The power to have a computer process information the same way a human does has countless applications, but the area in which it is possibly most important is search. The ability to interface with technology in a natural and intuitive way increases search traffic, facilitates ease of querying and, most importantly, gives people what they want… accurate results! But, while it’s clear that Natural Language Processing (NLP) is crucial for good search, actually teaching a computer to understand and mimic natural speech is far easier said than done.
That previous sentence itself is a great example of why that is. The human brain is an efficient language processing engine because humans have access to years of context for all types of speech. Human brains can call upon this context to identify, interpret, and respond to complicated speech patterns including jokes, sarcasm and, as in the case of the of the previous paragraph, bad puns. Computers, on the other hand, have no inherent context and so must be taught which words are associated with which others and what those associations imply. Simply encoding all types of speech patterns into a computer, however, is a virtually endless process. We have had to develop a better way to teach a computer to talk and read like a human.
Enter Word2Vec1. Word2Vec is a powerful modeling technique commonly used in natural language processing. Standard Word2Vec uses a shallow neural network2 to teach a computer which words are “close to” other words and in this way teaches context by exploiting locality. The algorithm proceeds in two steps, Training and Learning. A rough overview of these steps is as follows.

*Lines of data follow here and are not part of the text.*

(** The listener of ['config-changed']: the same, and a line in the log. *)
Definition onConfigChanged (now : Z) (cfg : ProxyServer.ProxyConfig)
    (lg : Logger.State) : Logger.State * list LogEvent :=
  Logger.log now LInfo "Configuration reloaded" "SYSTEM" None None
             (onConfigLoaded cfg lg).

End ConfigListeners.

(** ** Vocabulary of the statements about upgrades and reloads *)

Definition tracedConfig (routes : RouteTable) : ProxyServer.ProxyConfig :=
  ProxyServer.mkConfig routes (ProxyServer.mkGlobal 8080%N LInfo true).

(** A route with a level of its own. *)
Definition leveledRoute (tgt : string) (level : LogLevel) : RouteConfig :=
  mkRoute tgt None None (Some level) (Some true) None None None None.

Definition plainLogger (level : LogLevel) : Logger.State :=
  Logger.mkState level ∅ None.

(** ** Body capture ([body-capture.ts]) *)

Module BodyCapture.

(** Every header is kept, an empty value too. *)
Fixpoint sanitizeHeaders (hs : TraceManager.IncomingHeaders)
    : TraceManager.Headers :=
  match hs with
  | [] => []
  | (key, value) :: rest =>
      let headerValue :=
        match value with
        | TraceManager.Single v => v
        | TraceManager.Multi vs => TraceManager.joinComma vs
        end in
      (key, if Masking.isSensitive key
            then Masking.maskSensitiveValue headerValue
            else headerValue) :: sanitizeHeaders rest
  end.

(** [createResponseCapture]: the chunks kept and the bytes seen so far.
    A chunk is a [Buffer], here the string of its bytes; its [length] is
    the number of bytes. *)
Record Capture := mkCapture {
  chunks : list string;
  totalSize : N
}.

Definition maxSize : N := (1024 * 1024)%N.

Definition newCapture : Capture := mkCapture [] 0%N.

Definition chunkLength (chunk : string) : N := N.of_nat (String.length chunk).

(** The [transform] of the capture stream: the capture after the chunk, and
    the chunk handed to [callback]. *)
Definition transform (chunk : string) (c : Capture) : Capture * string :=
  let total := (totalSize c + chunkLength chunk)%N in
  (mkCapture (if (total <=? maxSize)%N then (chunks c ++ [chunk])%list
              else chunks c)
             total,
   chunk).

Fixpoint concatChunks (l : list string) : string :=
  match l with
  | [] => EmptyString
  | chunk :: rest => chunk ++ concatChunks rest
  end.

(** [getBody]; [utf8] is [Buffer.toString('utf8')]. *)
Definition getBody (utf8 : string -> string) (c : Capture) : string :=
  if (maxSize <? totalSize c)%N then "[Response body too large - truncated]"
  else if (length (chunks c) =? 0)%nat then "[Empty response body]"
  else
    let body := utf8 (concatChunks (chunks c)) in
    if String.eqb body "" then "[Empty response body]" else body.

(** The stream fed with [inputs]: the capture at the end, and what was
    passed on, in order. *)
Fixpoint pipe (inputs : list string) (c : Capture) : Capture * list string :=
  match inputs with
  | [] => (c, [])
  | chunk :: rest =>
      let '(c1, out) := transform chunk c in
      let '(c2, outs) := pipe rest c1 in
      (c2, out :: outs)
  end.

Definition newline : string := String "010"%char EmptyString.

(** [formatBody]; [prettyJson body] is
    [JSON.stringify(JSON.parse(body), null, 2)], or [None] when [JSON.parse]
    throws. *)
Definition formatBody (prettyJson : string -> option string) (body : string)
    (contentType : option string) (maxLength : nat) : string :=
  if (String.length body =? 0)%nat then "[Empty body]"
  else
    let plain :=
      if (maxLength <? String.length body)%nat
      then JS.substringTo maxLength body ++ "... [truncated]"
      else body in
    let isJson :=
      match contentType with
      | Some ct => Masking.includesStr ct "application/json"
      | None => false
      end in
    if isJson then
      match prettyJson body with
      | Some formatted =>
          if (maxLength <? String.length formatted)%nat
          then JS.substringTo maxLength formatted ++ newline
               ++ "... [truncated]"
          else formatted
      | None => plain
      end
    else plain.

(** [captureRequestBody]: what can happen to the request while its body
    is read, in the order it happens; [Timeout] is the timer of 100 ms. *)
Inductive BodyEvent :=
| Data (chunk : string)
| End_
| ReadError (message : string)
| Timeout.

Inductive Outcome :=
| Resolved (body : string)
| Rejected (message : string).

(** The chunks kept, the bytes seen, and how the promise is settled, if it
    is. *)
Record Reading := mkReading {
  kept : list string;
  seen : N;
  outcome : option Outcome
}.

Definition newReading : Reading := mkReading [] 0%N None.

(** [resolve] and [reject] settle the promise when it is pending and do
    nothing afterwards. *)
Definition settle (o : Outcome) (r : Reading) : Reading :=
  match outcome r with
  | Some _ => r
  | None => mkReading (kept r) (seen r) (Some o)
  end.

Definition onEvent (utf8 : string -> string) (ev : BodyEvent) (r : Reading)
    : Reading :=
  match ev with
  | Data chunk =>
      let total := (seen r + chunkLength chunk)%N in
      if (maxSize <? total)%N
      then settle (Resolved "[Request body too large - truncated]")
                  (mkReading (kept r) total (outcome r))
      else mkReading (kept r ++ [chunk])%list total (outcome r)
  | End_ =>
      let body := utf8 (concatChunks (kept r)) in
      settle (Resolved (if String.eqb body "" then "[Empty request body]"
                        else body)) r
  | ReadError message => settle (Rejected message) r
  | Timeout =>
      if (length (kept r) =? 0)%nat
      then settle (Resolved "[Empty request body]") r
      else r
  end.

Definition captureRequestBody (utf8 : string -> string)
    (events : list BodyEvent) : Reading :=
  fold_left (fun r ev => onEvent utf8 ev r) events newReading.

End BodyCapture.

(** ** Colours of the log lines ([colors.ts]) *)

Module Colors.

(** [ToInt32]: the value wrapped to a signed integer of 32 bits. *)
Definition toInt32 (z : Z) : Z := ((z + 2 ^ 31) mod 2 ^ 32 - 2 ^ 31)%Z.

(** One turn of the loop of [hashCode]:
    [hash = ((hash << 5) - hash) + char; hash = hash & hash]. *)
Definition hashStep (hash : Z) (c : ascii) : Z :=
  let char := Z.of_nat (nat_of_ascii c) in
  let sum := (toInt32 (Z.shiftl (toInt32 hash) 5) - hash + char)%Z in
  Z.land (toInt32 sum) (toInt32 sum).

Fixpoint hashFrom (hash : Z) (str : string) : Z :=
  match str with
  | EmptyString => hash
  | String c rest => hashFrom (hashStep hash c) rest
  end.

Definition hashCode (str : string) : Z := hashFrom 0%Z str.

(** [Math.abs(hash) % colors.length], the index of the colour of a domain
    or of a trace id among the six. *)
Definition colorIndex (str : string) : Z := (Z.abs (hashCode str) mod 6)%Z.

End Colors.

(** ** Vocabulary of the statements about headers and traces *)

(** The headers with a truthy value, which [TraceManager.sanitizeHeaders]
    keeps. *)
Definition truthyHeaders (hs : TraceManager.IncomingHeaders)
    : TraceManager.IncomingHeaders :=
  List.filter (fun e => TraceManager.headerTruthy (Some (snd e))) hs.


(** The hash [h * 31 + c] over the characters, without wrap-around. *)
Fixpoint polyFrom (hash : Z) (str : string) : Z :=
  match str with
  | EmptyString => hash
  | String c rest =>
      polyFrom (hash * 31 + Z.of_nat (nat_of_ascii c))%Z rest
  end.

(** The request is read to its end without an error. *)
Definition isData (ev : BodyCapture.BodyEvent) : bool :=
  match ev with BodyCapture.Data _ => true | _ => false end.

Definition dataOf (events : list BodyCapture.BodyEvent) : list string :=
  flat_map (fun ev => match ev with
                      | BodyCapture.Data chunk => [chunk]
                      | _ => []
                      end) events.

(** The bytes of a list of chunks. *)
Definition totalBytes (l : list string) : N :=
  fold_right (fun chunk n => (BodyCapture.chunkLength chunk + n)%N) 0%N l.


Definition tracedRequest (traceId : string) : TraceManager.Request :=
  TraceManager.mkRequest
    [ ("host", TraceManager.Single "api.local");
      ("x-trace-id", TraceManager.Single traceId) ]
    (Some "/") (Some "GET").

(** ** Replay of the buffer to a new client ([LogStreamer.sendLogHistory]
    and the ['connection'] listener) *)

Module LogHistory.

(** The loop over the filtered entries: each is sent, and the first [send]
    that throws ends the loop.  The client after the loop, and whether a
    send failed. *)
Fixpoint sendEach (format : LogStreamer.Format) (entries : list LogEntry)
    (client : LogStreamer.Client) : LogStreamer.Client * bool :=
  match entries with
  | [] => (client, false)
  | entry :: rest =>
      if LogStreamer.sendThrows client then (client, true)
      else
        sendEach format rest
          (LogStreamer.mkClient (LogStreamer.isOpen client)
             (LogStreamer.streamOptions client)
             (LogStreamer.sendThrows client)
             (LogStreamer.received client ++ [(format, entry)])%list)
  end.

Definition sendLogHistory (client : LogStreamer.Client)
    (options : LogStreamer.LogStreamOptions) (st : LogStreamer.State)
    : LogStreamer.Client * bool :=
  sendEach (LogStreamer.formatOf options)
    (List.filter (fun entry => LogStreamer.shouldIncludeLog entry options)
                 (LogStreamer.logBuffer st))
    client.

(** The ['connection'] listener for a new socket with the options and the
    [history] flag of its URL: the socket joins the clients, gets the
    history when asked, and carries its options from then on. *)
Definition connect (options : LogStreamer.LogStreamOptions) (history : bool)
    (client : LogStreamer.Client) (st : LogStreamer.State)
    : LogStreamer.State :=
  let replayed :=
    if history then fst (sendLogHistory client options st) else client in
  LogStreamer.mkState
    (LogStreamer.clients st
     ++ [ LogStreamer.mkClient (LogStreamer.isOpen replayed) (Some options)
            (LogStreamer.sendThrows replayed)
            (LogStreamer.received replayed) ])%list
    (LogStreamer.logFile st) (LogStreamer.logBuffer st).

End LogHistory.

(** ** Vocabulary of the statements about streaming *)

(** A socket that is open, whose [send] works, and that got nothing yet. *)
Definition newClient : LogStreamer.Client :=
  LogStreamer.mkClient true None false [].

Definition levelOptions (level : LogLevel) : LogStreamer.LogStreamOptions :=
  LogStreamer.mkOptions (Some level) None None None.

(** The client as a broadcast of [entry] leaves it when the entry is sent
    to it. *)
Definition delivered (entry : LogEntry) (c : LogStreamer.Client)
    : LogStreamer.Client :=
  LogStreamer.mkClient (LogStreamer.isOpen c) (LogStreamer.streamOptions c)
    (LogStreamer.sendThrows c)
    (LogStreamer.received c
     ++ [ (LogStreamer.formatOf
             (default LogStreamer.noOptions (LogStreamer.streamOptions c)),
           entry) ])%list.

Definition accepts (c : LogStreamer.Client) (entry : LogEntry) : bool :=
  LogStreamer.shouldIncludeLog entry
    (default LogStreamer.noOptions (LogStreamer.streamOptions c)).

(* ===================================================================== *)
(** * Properties                                                          *)
(* ===================================================================== *)

(** ** Facts about the string primitives *)

Lemma append_nil (t : string) : "" ++ t = t.
Proof. reflexivity. Qed.

Lemma append_cons (a : ascii) (s t : string) :
  String a s ++ t = String a (s ++ t).
Proof. reflexivity. Qed.

Ltac str_simpl := repeat (rewrite ?append_nil, ?append_cons; simpl).

Lemma startsWith_app (p t : string) : JS.startsWith (p ++ t) p = true.
Proof.
  induction p as [|a p IH]; str_simpl; [reflexivity|].
  rewrite Ascii.eqb_refl. exact IH.
Qed.

Lemma startsWith_inv (s p : string) :
  JS.startsWith s p = true -> exists t, s = p ++ t.
Proof.
  revert s. induction p as [|b p IH]; intros s H.
  - exists s. reflexivity.
  - destruct s as [|a s]; simpl in H; [discriminate|].
    destruct (Ascii.eqb a b) eqn:E; [|discriminate].
    apply Ascii.eqb_eq in E. subst b.
    destruct (IH _ H) as [t ->]. exists t. reflexivity.
Qed.

Lemma startsWith_iff (s p : string) :
  JS.startsWith s p = true <-> exists t, s = p ++ t.
Proof.
  split; [apply startsWith_inv|]. intros [t ->]. apply startsWith_app.
Qed.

To train a computer to read we must first give it something to read from. The first step of training the Word2Vec model supplies the algorithm with a corpus of text. It’s important to note that the computer will only be learning context from the input text that we provide it. So, if we provide an obscure training text the model will learn obscure and possibly outdated associations. It is very important that we supply the model with a comprehensive and modern corpus of text.
Each word in the input text gets converted to a position vector, which corresponds to the word’s location in the input text. In this way, the entire training set gets converted to a high dimensional vector space. Below is a trivial example example of what a 2d projection of this vector space might look like for the sentences “Bob is a search engineer. Bob likes search” (removing the stopwords3 ‘is’ and ‘a’ for simplicity)
This vector space then gets passed to the learning step of the algorithm.
Now that we have converting our text into a vector space we can start learning which words are contextually similar in our input text.
To do this, the algorithm uses the corpus of text to determine which words occur close to one another. For example, in the above example of “Bob is a search engineer. Bob likes search” the words “Bob” and “search” occur together twice. Since the two words occurred together more than once, it is likely they are related. To reflect this idea the algorithm will move the vector corresponding to “Bob” closer to the vector corresponding to “search” in the high dimensional space. A 2d projection of this process is illustrated below.
In this way Word2Vec tweaks “nearby words” to have “nearby vectors” and so each word in the corpus of text moves closer to the words it co occurs with.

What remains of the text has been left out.